Sunday, October 14, 2012

Ring-Fencing Commercial from Investment Banking is Key to Successful Resolution Authority Says UK FSA Senior Official

Ring-fencing commercial and investment banking will enhance the workings of a resolution authority to liquidate failed financial institutions, said Andrew Bailey, Managing Director of the Prudential Business Unit for the Financial Services Authority.  In remarks at the Edinburgh School of Business, he said that resolving commercial and investment banks separately, and this can only be done under a ring-fence approach, will support the continuity of the provision of financial services.   Resolution of failed firms consistent with the public policy objectives is a key plank in the UK Government’s new approach to financial regulation.

Financial firms should be allowed to fail, said the official, adding that having firms that are either too big or too important to fail is bad for competition in the industries that the FSA regulates.  An industry where exit is too difficult is one where entry is likewise inhibited. In his view, embedding resolution into the public policy objectives of financial regulation matters for two reasons relevant to competition: first, because exit enables entry; and, second, because if new entrants must satisfy the regulator on their resolvability in order to be authorized, the regulator can lower the barriers and costs of opening for business.

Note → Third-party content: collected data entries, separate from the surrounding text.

(* ===== verification/PgWalk.v ===== *)
(** * The page-table walk of KVM (src/linux/no_proofs/pgtable.c)

    [kvm_pgtable_walk] visits the entries of a page table that map a range of
    addresses and calls back the walker of its caller: before and after the
    entries of a table, and on every leaf, each if the flags of the walker ask
    for it.  A leaf is read again after its call, so that a callback can install
    a table that the walk then enters.

    The file declares neither the data of a walk nor the macros and small
    functions it calls; they are the parameters in [KvmHeaders], with what the
    kernel documents of them in [KvmHeadersSpec].  [kvm_pte_table] is the one of
    Pgtable.v. *)
From S2P Require Import Prelude HeapLogic Arrays Pgtable.
From stdpp Require Import gmap list.
From iris.proofmode Require Import proofmode environments.
#[local] Open Scope Z_scope.

Module PgWalk.
Import Pgtable.

(** ** The code *)

(** What the file takes from headers that are not part of the repository. *)
Class KvmHeaders := {
  PTRS_PER_PTE : Z;
  PAGE_SIZE : Z;
  ERANGE : Z;
  ALIGN_DOWN : Z → Z → Z;
  PAGE_ALIGN : Z → Z;
  WARN_ON_ONCE : bool → M heap bool;
  kvm_granule_size : Z → Z;
  (** [struct kvm_pgtable_walk_data] *)
  walk_data_layout : layout;
  wd_pgt : Z → Z;
  wd_addr : Z → Z;
  wd_end : Z → Z;
  wd_walker : Z → Z;
  kvm_pgtable_idx : Z → Z → M heap Z;
  kvm_pgd_page_idx : Z → M heap Z;
  kvm_pte_follow : Z → Z → M heap Z;
  (** a call of a [kvm_pgtable_visitor_fn_t] *)
  call_visitor : Z → Z → Z → Z → Z → Z → Z → M heap Z;
}.

(** Members of [struct kvm_pgtable]. *)
Definition ia_bits (pgt : Z) : Z := pgt.
Definition start_level (pgt : Z) : Z := pgt + 4.
Definition pgd (pgt : Z) : Z := pgt + 8.
Definition mm_ops (pgt : Z) : Z := pgt + 16.

(** [enum kvm_pgtable_walk_flags] *)
Definition KVM_PGTABLE_WALK_LEAF : Z := Z.shiftl 1 0.
Definition KVM_PGTABLE_WALK_TABLE_PRE : Z := Z.shiftl 1 1.
Definition KVM_PGTABLE_WALK_TABLE_POST : Z := Z.shiftl 1 2.

(** Members of [struct kvm_pgtable_walker]. *)
Definition cb (walker : Z) : Z := walker.
Definition arg (walker : Z) : Z := walker + 8.
Definition flags (walker : Z) : Z := walker + 16.

Arguments ia_bits : simpl never.
Arguments start_level : simpl never.
Arguments pgd : simpl never.
Arguments mm_ops : simpl never.
Arguments cb : simpl never.
Arguments arg : simpl never.
Arguments flags : simpl never.

Section code.
Context `{!KvmHeaders}.

Definition kvm_pgtable_visitor_cb (data addr level ptep flag : Z) : M heap Z :=
  walker ← load (wd_walker data);
  f ← load (cb walker);
  end_ ← load (wd_end data);
  x ← load (arg walker);
  call_visitor f addr end_ level ptep flag x.

(** [walk] is [__kvm_pgtable_walk], with which this function is mutually
    recursive. *)
Definition __kvm_pgtable_visit (walk : Z → Z → Z → M heap Z) (data ptep level : Z) : M heap Z :=
  addr ← load (wd_addr data);
  pte ← load ptep;
  table ← kvm_pte_table pte level;
  walker ← load (wd_walker data);
  fl ← load (flags walker);
  ret ← (if table && negb (Z.land fl KVM_PGTABLE_WALK_TABLE_PRE =? 0) then
           kvm_pgtable_visitor_cb data addr level ptep KVM_PGTABLE_WALK_TABLE_PRE
         else mret 0);
  s ← (if negb table && negb (Z.land fl KVM_PGTABLE_WALK_LEAF =? 0) then
         ret ← kvm_pgtable_visitor_cb data addr level ptep KVM_PGTABLE_WALK_LEAF;
         pte ← load ptep;
         table ← kvm_pte_table pte level;
         mret (ret, (pte, table))
       else mret (ret, (pte, table)));
  let '(ret, (pte, table)) := s in
  if negb (ret =? 0) then mret ret else
  if negb table then
    a ← load (wd_addr data);
    store (wd_addr data) (u64 (a + kvm_granule_size level)) ;;
    mret ret
  else
    pgt ← load (wd_pgt data);
    ops ← load (mm_ops pgt);
    childp ← kvm_pte_follow pte ops;
    ret ← walk data childp (u32 (level + 1));
    if negb (ret =? 0) then mret ret else
    if negb (Z.land fl KVM_PGTABLE_WALK_TABLE_POST =? 0) then
      kvm_pgtable_visitor_cb data addr level ptep KVM_PGTABLE_WALK_TABLE_POST
    else mret ret.

(** The loop over the entries of one table. *)
Fixpoint walk_loop (visit : Z → Z → Z → M heap Z) (n : nat) (data pgtable level idx ret : Z)
    : M heap Z :=
  match n with
  | O => fail OutOfFuel
  | S n =>
      if idx <? PTRS_PER_PTE then
        a ← load (wd_addr data);
        e ← load (wd_end data);
        if e <=? a then mret ret else
        ret ← visit data (elem 8 pgtable idx) level;
        if negb (ret =? 0) then mret ret else
        walk_loop visit n data pgtable level (u32 (idx + 1)) ret
      else mret ret
  end.

(** Every call nests one level deeper and level [KVM_PGTABLE_MAX_LEVELS] is
    refused: [n] counts the levels. *)
Fixpoint kvm_pgtable_walk_levels (n : nat) (data pgtable level : Z) : M heap Z :=
  match n with
  | O => fail OutOfFuel
  | S n =>
      w ← WARN_ON_ONCE (KVM_PGTABLE_MAX_LEVELS <=? level);
      if (w : bool) then mret (- EINVAL) else
      idx ← kvm_pgtable_idx data level;
      walk_loop (__kvm_pgtable_visit (kvm_pgtable_walk_levels n)) (S (Z.to_nat PTRS_PER_PTE))
        data pgtable level idx 0
  end.
Definition __kvm_pgtable_walk : Z → Z → Z → M heap Z :=
  kvm_pgtable_walk_levels (S (Z.to_nat KVM_PGTABLE_MAX_LEVELS)).

(** The loop over the tables of the first level. *)
Fixpoint pgd_loop (n : nat) (data pgt idx ret : Z) : M heap Z :=
  match n with
  | O => fail OutOfFuel
  | S n =>
      a ← load (wd_addr data);
      e ← load (wd_end data);
      if a <? e then
        p ← load (pgd pgt);
        level ← load (start_level pgt);
        ret ← __kvm_pgtable_walk data (elem 8 p (u32 (idx * PTRS_PER_PTE))) level;
        if negb (ret =? 0) then mret ret else
        pgd_loop n data pgt (u32 (idx + 1)) ret
      else mret ret
  end.

Definition _kvm_pgtable_walk (data : Z) : M heap Z :=
  pgt ← load (wd_pgt data);
  ia ← load (ia_bits pgt);
  limit ← BIT ia;
  a ← load (wd_addr data);
  e ← load (wd_end data);
  if (limit <? a) || (limit <? e) then mret (- ERANGE) else
  p ← load (pgd pgt);
  if p =? NULL then mret (- EINVAL) else
  idx ← kvm_pgd_page_idx data;
  with_fuel (λ n, pgd_loop n data pgt idx 0).

(** The members of [walk_data] are initialised in the order in which they are
    written, since the initialiser of [end] reads [addr]. *)
Definition kvm_pgtable_walk `{!Allocator} (pgt addr size walker : Z) : M heap Z :=
  with_local walk_data_layout (λ walk_data,
    store (wd_pgt walk_data) pgt ;;
    store (wd_addr walk_data) (ALIGN_DOWN addr PAGE_SIZE) ;;
    a ← load (wd_addr walk_data);
    store (wd_end walk_data) (PAGE_ALIGN (u64 (a + size))) ;;
    store (wd_walker walk_data) walker ;;
    _kvm_pgtable_walk walk_data).
End code.

Arguments kvm_pgtable_visitor_cb : simpl never.
Arguments __kvm_pgtable_visit : simpl never.
Arguments __kvm_pgtable_walk : simpl never.
Arguments kvm_pte_table : simpl never.
Arguments KVM_PGTABLE_WALK_LEAF : simpl never.
Arguments KVM_PGTABLE_WALK_TABLE_PRE : simpl never.
Arguments KVM_PGTABLE_WALK_TABLE_POST : simpl never.

(** ** Page tables as trees *)

(** An entry maps memory itself or by the entries of another table. *)
Inductive entry :=
  | Leaf (pte : Z)
  | Table (pte : Z) (children : list entry).

Lemma entry_ind_nested (P : entry → Prop) :
  (∀ pte, P (Leaf pte)) → (∀ pte cs, Forall P cs → P (Table pte cs)) → ∀ x, P x.
Proof.
  intros Hl Ht. fix IH 1. intros [pte|pte cs]; [apply Hl|]. apply Ht.
  induction cs as [|c cs IHcs]; constructor; [apply IH|apply IHcs].
Qed.
Lemma alloc_step_accounts p size held st r st' :
  0 < p → accounts p size held st → alloc_step es st = (r, st') →
  accounts p size (if r =? NULL then held else held ++ [r]) st' ∧ (r = NULL ↔ available es st = 0).
Proof.
  intros H0 Ha. pose proof (accounts_free p size held st) as Hpos. destruct st as [fs c n].
  unfold alloc_step, available. simpl in *.
  destruct fs as [|f fs]; simpl; [destruct (Z.ltb_spec n es) as [Hlt|Hge]|]; intros [= <- <-].
  - split; [done|]. destruct Ha as (m & Hm & _ & _ & Hn & _). simpl in Hn. rewrite Z.div_small; [done|lia].
  - destruct Ha as (m & Hm & Hc & Hl & Hn & Hp). simpl in *. subst c.
    rewrite (proj2 (Z.eqb_neq _ NULL)); [|unfold NULL; nia]. split.
    + exists (m + 1). split_and!; simpl; [lia|lia|lia|lia|].
      rewrite seqZ_app; [|lia|lia]. rewrite fmap_app /=. rewrite app_nil_r in Hp. rewrite app_nil_r Hp.
      change (seqZ (0 + m) 1) with [0 + m]. simpl. by replace (0 + m) with m by lia.
    + split; [unfold NULL; nia|]. intros E. assert (1 ≤ n / es); [|lia].
      apply Z.div_le_lower_bound; lia.
  - assert (0 < f) as Hf by (apply (Hpos f Ha H0); set_solver).
    rewrite (proj2 (Z.eqb_neq _ NULL)); [|unfold NULL; lia]. split.
    + destruct Ha as (m & Hm & Hc & Hl & Hn & Hp). exists m. split_and!; try done. simpl.
      by rewrite -Hp -assoc_L.
    + destruct Ha as (m & Hm & Hc & Hl & Hn & Hp). simpl in *.
      assert (0 ≤ n / es) by (apply Z.div_pos; lia). unfold NULL. lia.
Qed.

Mr. Bailey, who in 2013 will become the Deputy Chief Executive of the new Prudential Regulatory Authority, pledged that it will not be the PRA’s role to ensure that no financial firm fails.  Rather, the PRA will ensure that any firm it regulates that does fail should do so in a way that avoids significant disruption to the supply of critical financial services.
 
In this regard, and more generally, he supports the Vickers Commission proposal to ring-fence commercial from investment banking and, in so doing, define the scope of commercial banking that can be inside the ring-fence.  This will be a major structural change for the banking system, he predicted, and will have important implications for regulators.

The UK Independent Commission on Banking, the Vickers Commission, recently proposed a sweeping structural change for organizations engaged in commercial banking. In essence, within a single organization the range of ordinary banking operations, such as deposit taking, lending, and payments, would be segregated in a retail bank, which would be overseen by its own independent board of directors and ring fenced to greatly reduce relations with the rest of the organization. While proprietary trading and investments in hedge funds would not be prohibited, these activities would be outside the ring-fence and thus isolated from retail banking.

According to Mr. Bailey, there are two key points in the Vickers reforms.  First, in the last ten years or more, the nature of investment banking has changed to include a much larger element of proprietary trading and position taking. The incentives and risks of this activity are quite different from commercial banking, he said, and he does not believe that the two should be mixed in the same legal entity.  Regulators around the world have struggled to regulate this mixture, said the FSA Director, and will continue to do so even though the cost of doing investment banking business has been raised through changes to the regulatory regime.  

Second, in a world where the authorities will not accept banks being too big or complicated to fail, it is sensible to be able to resolve commercial and investment banks separately, he emphasized, and to achieve this the ring-fence approach is needed to support the continuity of provision of financial services.